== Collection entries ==

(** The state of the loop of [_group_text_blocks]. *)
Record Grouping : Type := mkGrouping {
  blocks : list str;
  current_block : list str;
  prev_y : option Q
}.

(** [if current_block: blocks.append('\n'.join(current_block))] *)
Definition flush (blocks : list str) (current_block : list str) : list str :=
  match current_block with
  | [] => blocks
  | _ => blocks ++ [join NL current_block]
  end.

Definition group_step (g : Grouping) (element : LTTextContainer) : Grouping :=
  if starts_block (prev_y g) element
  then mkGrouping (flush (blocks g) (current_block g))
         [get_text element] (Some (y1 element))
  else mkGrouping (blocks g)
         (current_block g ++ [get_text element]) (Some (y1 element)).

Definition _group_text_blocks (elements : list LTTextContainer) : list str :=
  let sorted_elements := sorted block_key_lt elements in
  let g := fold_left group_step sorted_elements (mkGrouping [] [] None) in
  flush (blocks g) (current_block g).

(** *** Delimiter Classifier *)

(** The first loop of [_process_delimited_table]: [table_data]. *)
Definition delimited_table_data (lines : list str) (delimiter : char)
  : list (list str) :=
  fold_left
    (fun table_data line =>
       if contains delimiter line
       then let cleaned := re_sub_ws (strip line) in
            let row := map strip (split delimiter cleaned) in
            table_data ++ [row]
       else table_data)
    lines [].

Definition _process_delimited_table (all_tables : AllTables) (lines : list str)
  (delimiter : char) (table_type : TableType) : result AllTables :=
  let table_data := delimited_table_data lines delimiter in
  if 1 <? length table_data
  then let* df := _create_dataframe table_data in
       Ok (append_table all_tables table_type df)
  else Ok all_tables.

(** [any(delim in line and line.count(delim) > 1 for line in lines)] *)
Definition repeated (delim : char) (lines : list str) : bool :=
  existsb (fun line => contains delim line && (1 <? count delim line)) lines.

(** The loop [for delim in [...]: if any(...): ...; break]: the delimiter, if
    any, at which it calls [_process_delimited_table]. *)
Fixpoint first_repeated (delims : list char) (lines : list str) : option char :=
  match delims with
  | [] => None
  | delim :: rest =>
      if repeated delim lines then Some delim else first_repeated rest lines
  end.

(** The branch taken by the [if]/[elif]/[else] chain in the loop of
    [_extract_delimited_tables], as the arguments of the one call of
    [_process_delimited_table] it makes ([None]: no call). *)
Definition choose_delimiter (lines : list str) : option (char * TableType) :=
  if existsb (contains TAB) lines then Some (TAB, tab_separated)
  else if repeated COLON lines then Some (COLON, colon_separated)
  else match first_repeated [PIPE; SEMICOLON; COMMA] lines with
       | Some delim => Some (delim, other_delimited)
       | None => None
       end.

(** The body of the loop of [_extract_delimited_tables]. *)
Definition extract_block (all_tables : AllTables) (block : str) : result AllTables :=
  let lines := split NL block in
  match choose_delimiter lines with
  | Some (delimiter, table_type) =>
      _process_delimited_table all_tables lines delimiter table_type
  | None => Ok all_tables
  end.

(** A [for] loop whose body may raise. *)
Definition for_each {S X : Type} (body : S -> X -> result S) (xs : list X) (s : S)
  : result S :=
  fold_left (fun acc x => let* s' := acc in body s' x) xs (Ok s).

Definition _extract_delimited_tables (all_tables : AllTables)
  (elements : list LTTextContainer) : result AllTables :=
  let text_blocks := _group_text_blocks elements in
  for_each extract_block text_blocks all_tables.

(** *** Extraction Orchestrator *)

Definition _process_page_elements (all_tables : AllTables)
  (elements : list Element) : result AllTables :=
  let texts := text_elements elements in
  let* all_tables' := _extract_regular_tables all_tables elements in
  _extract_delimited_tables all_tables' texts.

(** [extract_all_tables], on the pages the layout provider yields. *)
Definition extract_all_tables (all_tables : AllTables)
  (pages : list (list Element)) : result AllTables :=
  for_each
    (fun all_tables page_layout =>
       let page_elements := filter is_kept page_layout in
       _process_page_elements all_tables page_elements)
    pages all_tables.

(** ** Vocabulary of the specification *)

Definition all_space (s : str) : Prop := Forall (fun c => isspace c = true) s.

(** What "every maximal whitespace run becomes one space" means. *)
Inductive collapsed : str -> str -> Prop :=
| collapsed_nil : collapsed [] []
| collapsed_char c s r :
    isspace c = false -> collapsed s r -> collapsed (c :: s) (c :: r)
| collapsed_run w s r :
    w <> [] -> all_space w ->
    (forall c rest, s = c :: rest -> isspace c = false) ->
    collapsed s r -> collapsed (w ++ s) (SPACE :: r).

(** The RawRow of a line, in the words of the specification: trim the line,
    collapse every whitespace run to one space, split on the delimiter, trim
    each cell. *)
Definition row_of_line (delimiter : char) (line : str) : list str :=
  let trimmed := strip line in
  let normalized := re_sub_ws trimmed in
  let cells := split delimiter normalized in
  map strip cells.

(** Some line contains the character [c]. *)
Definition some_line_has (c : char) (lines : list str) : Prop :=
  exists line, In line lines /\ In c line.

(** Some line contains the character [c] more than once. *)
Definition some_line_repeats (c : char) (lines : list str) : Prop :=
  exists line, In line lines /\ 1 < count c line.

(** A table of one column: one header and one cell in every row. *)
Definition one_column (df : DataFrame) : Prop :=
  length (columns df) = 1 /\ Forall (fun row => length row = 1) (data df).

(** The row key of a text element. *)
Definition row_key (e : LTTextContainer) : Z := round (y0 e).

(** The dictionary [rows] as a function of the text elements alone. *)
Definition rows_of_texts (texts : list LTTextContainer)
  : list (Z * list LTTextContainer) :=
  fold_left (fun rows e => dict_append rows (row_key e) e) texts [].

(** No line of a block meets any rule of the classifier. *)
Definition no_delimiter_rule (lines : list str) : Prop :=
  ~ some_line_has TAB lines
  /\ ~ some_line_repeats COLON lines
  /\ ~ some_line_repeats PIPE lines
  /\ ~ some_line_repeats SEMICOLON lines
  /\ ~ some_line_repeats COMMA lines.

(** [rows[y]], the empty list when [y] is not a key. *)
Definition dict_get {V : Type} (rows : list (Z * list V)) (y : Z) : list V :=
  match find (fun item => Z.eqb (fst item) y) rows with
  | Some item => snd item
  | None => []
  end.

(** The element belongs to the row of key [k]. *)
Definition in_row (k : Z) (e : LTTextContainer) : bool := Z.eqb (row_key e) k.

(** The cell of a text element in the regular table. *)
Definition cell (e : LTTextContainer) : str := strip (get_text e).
* * *
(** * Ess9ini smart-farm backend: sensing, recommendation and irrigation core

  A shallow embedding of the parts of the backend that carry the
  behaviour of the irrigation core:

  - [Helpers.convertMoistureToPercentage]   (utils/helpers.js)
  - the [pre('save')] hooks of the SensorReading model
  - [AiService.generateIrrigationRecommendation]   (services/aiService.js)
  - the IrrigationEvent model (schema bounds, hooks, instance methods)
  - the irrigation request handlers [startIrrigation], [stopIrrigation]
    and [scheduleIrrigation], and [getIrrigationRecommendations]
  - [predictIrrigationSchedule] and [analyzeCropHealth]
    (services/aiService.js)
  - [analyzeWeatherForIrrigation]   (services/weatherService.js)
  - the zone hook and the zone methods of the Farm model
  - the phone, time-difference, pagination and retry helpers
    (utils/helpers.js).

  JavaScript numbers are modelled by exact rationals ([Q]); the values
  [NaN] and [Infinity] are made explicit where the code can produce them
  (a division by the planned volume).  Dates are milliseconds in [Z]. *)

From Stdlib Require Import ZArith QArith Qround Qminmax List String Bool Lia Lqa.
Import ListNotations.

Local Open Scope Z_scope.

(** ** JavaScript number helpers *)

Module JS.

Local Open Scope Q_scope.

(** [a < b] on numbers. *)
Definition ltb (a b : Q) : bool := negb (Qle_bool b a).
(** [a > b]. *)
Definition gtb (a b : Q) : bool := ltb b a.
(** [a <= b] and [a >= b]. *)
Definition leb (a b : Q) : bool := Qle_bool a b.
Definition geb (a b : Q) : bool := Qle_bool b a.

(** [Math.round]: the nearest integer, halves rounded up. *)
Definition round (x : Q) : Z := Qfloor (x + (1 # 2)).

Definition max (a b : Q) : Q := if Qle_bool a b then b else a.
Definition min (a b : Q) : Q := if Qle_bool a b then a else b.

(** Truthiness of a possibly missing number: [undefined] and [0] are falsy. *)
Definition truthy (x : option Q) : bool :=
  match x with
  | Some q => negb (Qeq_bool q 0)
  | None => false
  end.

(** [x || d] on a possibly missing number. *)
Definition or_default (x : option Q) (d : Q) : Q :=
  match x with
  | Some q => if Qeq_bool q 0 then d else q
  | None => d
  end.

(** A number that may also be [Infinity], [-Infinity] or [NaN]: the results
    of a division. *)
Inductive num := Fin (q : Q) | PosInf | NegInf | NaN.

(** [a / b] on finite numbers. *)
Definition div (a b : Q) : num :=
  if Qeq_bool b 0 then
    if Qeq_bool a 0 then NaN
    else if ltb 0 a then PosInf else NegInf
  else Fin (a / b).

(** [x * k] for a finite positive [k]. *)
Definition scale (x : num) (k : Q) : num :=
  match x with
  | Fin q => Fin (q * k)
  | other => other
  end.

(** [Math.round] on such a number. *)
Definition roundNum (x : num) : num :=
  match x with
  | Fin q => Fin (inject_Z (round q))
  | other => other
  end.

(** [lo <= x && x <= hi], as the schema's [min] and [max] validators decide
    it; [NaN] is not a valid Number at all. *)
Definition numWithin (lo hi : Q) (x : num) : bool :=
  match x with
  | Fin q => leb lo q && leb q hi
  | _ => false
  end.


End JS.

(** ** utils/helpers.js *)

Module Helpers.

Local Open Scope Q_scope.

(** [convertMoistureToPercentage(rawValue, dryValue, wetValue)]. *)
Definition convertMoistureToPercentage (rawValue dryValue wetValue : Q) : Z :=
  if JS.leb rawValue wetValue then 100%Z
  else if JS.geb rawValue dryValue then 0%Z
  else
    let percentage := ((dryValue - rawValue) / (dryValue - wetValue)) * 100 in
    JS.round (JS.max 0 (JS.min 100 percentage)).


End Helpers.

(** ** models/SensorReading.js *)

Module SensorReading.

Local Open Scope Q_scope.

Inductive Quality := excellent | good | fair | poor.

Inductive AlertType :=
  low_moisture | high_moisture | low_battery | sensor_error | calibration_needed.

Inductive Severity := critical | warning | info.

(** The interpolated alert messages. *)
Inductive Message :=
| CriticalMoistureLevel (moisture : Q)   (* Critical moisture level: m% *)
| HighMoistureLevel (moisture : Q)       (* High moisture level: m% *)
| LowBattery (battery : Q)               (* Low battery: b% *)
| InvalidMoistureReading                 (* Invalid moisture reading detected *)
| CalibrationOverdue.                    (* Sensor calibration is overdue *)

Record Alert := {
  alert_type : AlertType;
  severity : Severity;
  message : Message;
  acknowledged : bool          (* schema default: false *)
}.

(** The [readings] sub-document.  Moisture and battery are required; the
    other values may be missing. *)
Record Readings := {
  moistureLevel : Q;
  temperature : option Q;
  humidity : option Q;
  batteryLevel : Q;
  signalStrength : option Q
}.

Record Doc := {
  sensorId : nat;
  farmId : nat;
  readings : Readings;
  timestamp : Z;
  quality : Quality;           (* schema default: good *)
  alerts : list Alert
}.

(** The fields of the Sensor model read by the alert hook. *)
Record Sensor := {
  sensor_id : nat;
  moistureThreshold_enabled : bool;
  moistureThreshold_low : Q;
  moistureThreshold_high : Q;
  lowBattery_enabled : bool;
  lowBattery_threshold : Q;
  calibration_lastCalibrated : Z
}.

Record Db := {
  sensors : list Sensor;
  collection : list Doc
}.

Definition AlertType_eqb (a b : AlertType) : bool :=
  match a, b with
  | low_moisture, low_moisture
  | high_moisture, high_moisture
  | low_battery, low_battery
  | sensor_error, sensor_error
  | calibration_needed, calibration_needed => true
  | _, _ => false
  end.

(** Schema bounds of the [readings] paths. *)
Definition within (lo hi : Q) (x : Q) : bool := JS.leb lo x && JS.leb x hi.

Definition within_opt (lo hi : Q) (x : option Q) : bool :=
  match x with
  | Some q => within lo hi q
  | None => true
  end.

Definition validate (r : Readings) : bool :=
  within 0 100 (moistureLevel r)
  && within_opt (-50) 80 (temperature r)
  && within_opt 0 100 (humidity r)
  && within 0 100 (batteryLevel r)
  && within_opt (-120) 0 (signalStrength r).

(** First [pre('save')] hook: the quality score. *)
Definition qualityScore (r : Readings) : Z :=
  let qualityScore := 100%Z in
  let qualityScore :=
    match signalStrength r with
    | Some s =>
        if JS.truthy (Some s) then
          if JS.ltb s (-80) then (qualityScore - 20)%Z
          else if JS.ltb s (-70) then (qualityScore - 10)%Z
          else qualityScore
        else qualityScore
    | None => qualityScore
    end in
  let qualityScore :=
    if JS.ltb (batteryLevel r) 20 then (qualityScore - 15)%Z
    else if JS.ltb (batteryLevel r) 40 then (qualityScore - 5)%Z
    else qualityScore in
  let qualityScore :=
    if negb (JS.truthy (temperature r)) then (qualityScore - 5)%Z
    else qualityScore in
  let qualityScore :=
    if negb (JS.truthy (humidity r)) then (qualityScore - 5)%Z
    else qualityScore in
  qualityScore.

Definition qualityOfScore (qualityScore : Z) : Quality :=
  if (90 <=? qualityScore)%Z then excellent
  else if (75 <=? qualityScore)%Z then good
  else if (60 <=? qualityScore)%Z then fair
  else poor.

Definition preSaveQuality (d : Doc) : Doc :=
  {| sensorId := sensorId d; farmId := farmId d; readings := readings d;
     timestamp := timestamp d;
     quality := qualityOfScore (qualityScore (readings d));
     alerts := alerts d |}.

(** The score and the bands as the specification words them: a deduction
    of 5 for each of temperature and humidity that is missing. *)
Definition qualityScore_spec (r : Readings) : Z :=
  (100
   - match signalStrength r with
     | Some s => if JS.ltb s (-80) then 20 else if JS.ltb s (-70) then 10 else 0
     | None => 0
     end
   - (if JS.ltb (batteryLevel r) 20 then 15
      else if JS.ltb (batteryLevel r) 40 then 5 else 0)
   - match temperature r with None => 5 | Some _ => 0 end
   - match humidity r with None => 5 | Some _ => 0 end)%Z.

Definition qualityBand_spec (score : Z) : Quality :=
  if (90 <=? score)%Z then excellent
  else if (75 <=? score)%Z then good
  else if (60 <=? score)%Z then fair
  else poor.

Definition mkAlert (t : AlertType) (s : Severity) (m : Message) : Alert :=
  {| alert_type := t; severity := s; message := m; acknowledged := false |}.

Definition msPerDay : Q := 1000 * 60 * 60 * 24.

== Instructions for the task ==
Your answer should consist only of the lines above between the line holding "(** The state" and the line holding "then mkGrouping (flush", inclusive, each transcribed exactly.

== Task solution ==
(** The state of the loop of [_group_text_blocks]. *)
Record Grouping : Type := mkGrouping {
  blocks : list str;
  current_block : list str;
  prev_y : option Q
}.

(** [if current_block: blocks.append('\n'.join(current_block))] *)
Definition flush (blocks : list str) (current_block : list str) : list str :=
  match current_block with
  | [] => blocks
  | _ => blocks ++ [join NL current_block]
  end.

Definition group_step (g : Grouping) (element : LTTextContainer) : Grouping :=
  if starts_block (prev_y g) element
  then mkGrouping (flush (blocks g) (current_block g))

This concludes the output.